Yet I’ve always been frustrated when I see code like this. I’m a fan of simplicity and try to avoid, as much as I can, the use of superfluous language features. Maybe I’m just stupid (this is quite possible) but I look at a test like this and I really struggle to understand what’s going on. Also important to note is that I’ve picked one of the simpler samples for this post.
Nested describes – like a boss
We ran an analysis on a small set of our tests (the tests for one of our services) to figure out the worst culprits for nested describes/contexts. Our record was seven. That’s right, seven layers of nested description before you finally get to the test body.

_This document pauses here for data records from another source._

(** ** Calls that depend on the transcript only *)

(** Property X16.  The calls made by [get_persons_intent],
    [get_inference_about_person] and [get_thoughts_2] are the same in
    every run on the same transcript, whatever the service answers: only
    the calls of [build_state] and [generate_response] carry earlier
    answers. *)
Theorem transcript_only_calls (s1 s2 : service_t) (qs : list string)
  (k : nat) (c1 c2 : call) :
  nth_error (pipeline_log s1 qs) k = Some c1 ->
  nth_error (pipeline_log s2 qs) k = Some c2 ->
  caller c1 <> BuildState ->
  caller c1 <> GenerateResponse ->
  c1 = c2.
Proof.
  intros H1 H2 Hb Hg.
  pose proof (generate_thots_outcome s1 qs) as O1.
  pose proof (generate_thots_outcome s2 qs) as O2.
  set (r1 := pipeline_result s1 qs) in *.
  set (l1 := pipeline_log s1 qs) in *.
  set (r2 := pipeline_result s2 qs) in *.
  set (l2 := pipeline_log s2 qs) in *.
  clearbody r1 l1 r2 l2.
  destruct O1, O2;
    repeat (destruct k as [|k]; cbn [nth_error] in H1, H2;
            try discriminate H1; try discriminate H2);
    injection H1 as <-; injection H2 as <-; subst;
    try reflexivity;
    exfalso; solve [now apply Hb | now apply Hg].
Qed.

Lemma transcript_only_calls_witness :
  get_thoughts_2_call space_travel = get_thoughts_2_call space_travel.
Proof.
  apply (transcript_only_calls echo_service
           (constant_service "<pad>other</s>") space_travel 3);
    try reflexivity; discriminate.
Defined.

Lemma normalised_fields_witness :
  lower "this person's intent is test" = "this person's intent is test"
  /\ strip "test" = "test".
Proof.
  destruct (normalised_fields echo_service space_travel
              {| intent := "this person's intent is test";
                 person_is := "this person is a test";
                 extra_state := "test";
                 thoughts := "test";
                 response := " TEST " |} eq_refl)
    as (Hi & _ & _ & Hs & _).
  split; [exact Hi | exact Hs].
Defined.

Good luck trying to figure out what’s actually being tested and finding the relevant bits of setup!
Nested describes/contexts can potentially be a way of helping structure your tests, but give it a moment’s thought before you wrap that spec in a context and ask yourself “why am I doing this?” Especially when you’re creating a context with just one test inside it, why not just make the test name more descriptive? In isolation, the idea of being able to use contexts to help structure and add meaning to your tests is a good one, and I’ve made good use of contexts. But use them sparingly, lift your head regularly from the depths of your spec, and take a look at the whole test file and ask yourself “how’s it looking?” Once you start going more than a couple of levels deep, perhaps it’s time to rethink and ask yourself why your test is so complicated.
e.g., instead of this:
require "spec_helper"
context "when something interesting happens"
it "behaves like this" do
...
end
end
…how about this:
require "spec_helper"
it "behaves like this when something interesting happens" do
...
end
Bonus:
Here’s an example I found from a code base (again, with the names obfuscated; my only replacements are farm and sheep) that I’ve worked on with 6 layers (I couldn’t find the record-breaking seven-layer spec ? )

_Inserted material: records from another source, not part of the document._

(** * Conversion scripts and local model servers: a shallow embedding

    The Python sources embedded here are
    - [scripts/generate_llama_coreml.py]   ([Convert.convert_llama]),
    - [scripts/generate_tts_coreml.py]     ([Convert.convert_tts]),
    - [scripts/generate_voice_model.py]    ([Convert.generate_speaker_encoder]),
    - [PythonScripts/tts_server.py]        ([TtsServer.generate_speech]),
    - [PythonScripts/granite_server.py]    ([GraniteServer.generate]).

    Every call into torch, transformers, coremltools, flask or the operating
    system is an external call: whether it returns or raises is decided by a
    [world], and the scripts are functions of that world.  What the scripts
    print, write to disk and call is kept in an explicit state. *)

From Stdlib Require Import ZArith String Ascii List Bool Lia.
From stdpp Require Import base option list strings pretty gmap.
Import ListNotations.
Local Open Scope string_scope.

(** ** Python values, exceptions and the state-and-exception monad *)

Module Py.

(** A raised exception: whether it is an instance of [Exception] (what
    [except Exception] catches; [KeyboardInterrupt] and [SystemExit] are
    not) and its [str()]. *)
Record exn := Exn { exn_is_Exception : bool; exn_str : string }.

Inductive result (A : Type) : Type :=
| Ok (a : A)
| Raise (e : exn).
Arguments Ok {A} a.
Arguments Raise {A} e.

(** A computation over a state [S]: effects made before an exception is
    raised stay in the state. *)
Definition M (S A : Type) : Type := S -> result A * S.

Definition ret {S A} (a : A) : M S A := fun s => (Ok a, s).

Definition bind {S A B} (m : M S A) (k : A -> M S B) : M S B :=
  fun s => match m s with
           | (Ok a, s') => k a s'
           | (Raise e, s') => (Raise e, s')
           end.

Definition raise {S A} (e : exn) : M S A := fun s => (Raise e, s).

describe Farm::UpdateSheep do
...
describe '#from_farm' do
...
context 'saving from farm' do
...
describe 'formatting for the api' do
...
context 'with a nulled date' do
...
it 'submits an empty date' do
...
Now imagine the message you would see when this test fails…

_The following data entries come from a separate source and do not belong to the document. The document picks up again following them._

(** * golemon: the LALR(1) table compiler of [lemongo.go]

    A shallow embedding of the parts of [lemongo.go] that the
    specification's claims talk about, with the properties proved
    against it:

    - the [acttab] module (offset packing of sparse action rows),
    - [resolve_conflict], [compute_action] and the action-code boundaries,
    - the symbol numbering done by [main] with [Symbolcmpp],
    - the stage sequence and exit code of [main],
    - the map-backed terminal sets ([SetAdd], [SetUnion], [SetFind]).

    Go's [int] is modelled by [Z].  Every integer in these functions is a
    table index, a symbol or rule number or a count, bounded by the
    length of a slice, so no 64-bit wrap-around can occur and none is
    modelled.  The exit status of the process is the argument of
    [os.Exit] modulo 256 ([exit_status]).  A Go run-time panic (index out of range, nil dereference,
    explicit [panic]) and a failed [assert] are modelled by the [Panic]
    outcome of the [result] type. *)

From Stdlib Require Import ZArith Lia Bool.
From stdpp Require Import base list gmap strings sorting.

Local Open Scope Z_scope.

(** ** Outcomes of fallible code *)

Inductive panic : Type :=
  | WantLookahead      (* acttab_insert: "Want p.nLookahead > 0" *)
  | IndexOutOfRange    (* slice index out of range *)
  | NegativeLen        (* make([]T, n) with n < 0 *)
  | NilDeref           (* nil pointer dereference *)
  | NilMapWrite        (* assignment to entry in nil map *)
  | AssertFailed.      (* assert(...) failed: os.Exit(1) *)

Inductive result (A : Type) : Type :=
  | Ok (a : A)
  | Panic (e : panic).
Arguments Ok {A} a.
Arguments Panic {A} e.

Farm::UpdateSheep #from_farm saving from farm formatting for the api with a nulled date submits an empty data
‘Let’ it go
Another feature that I think is worryingly overused is ‘let’. Now I understand that let is lazily evaluated and can improve performance, but we’re talking about unit tests here; running a suite should be taking in the order of seconds. What I’m more concerned about is the time wasted trying to decipher a test class that has ‘let’ blocks scattered all over.
Again, my biggest issue with them comes from misuse and misdirection. I have seen many simple unit test classes that have been made so much more verbose and complex through the addition of unnecessary ‘let’ blocks. Their introduction led to an explosion in the scope of a test. No longer can I look at a self-contained ‘it’ block and understand the test—now I need to scroll all around, trying to piece together the nested contexts and follow the chain of ‘let’ blocks to see which data is being set up, and then see which of these many lets my test is overriding… I’m getting anxious just thinking about it (more thoughts on this, and alternative structure can be found in the When, Then, Given section below).
Subject
This is probably my least-favorite feature. I can’t think of a single time in my own experience where I’ve thought that using ‘subject’ was a good idea and I am really confused as to why people are propagating its use. It just further reduces readability and adds pointless misdirection to your tests. When I first experienced the joys of RSpec after a stint working in Java, I loved the expressiveness and the flow of the test structure. But ‘subject’ feels like a step backwards.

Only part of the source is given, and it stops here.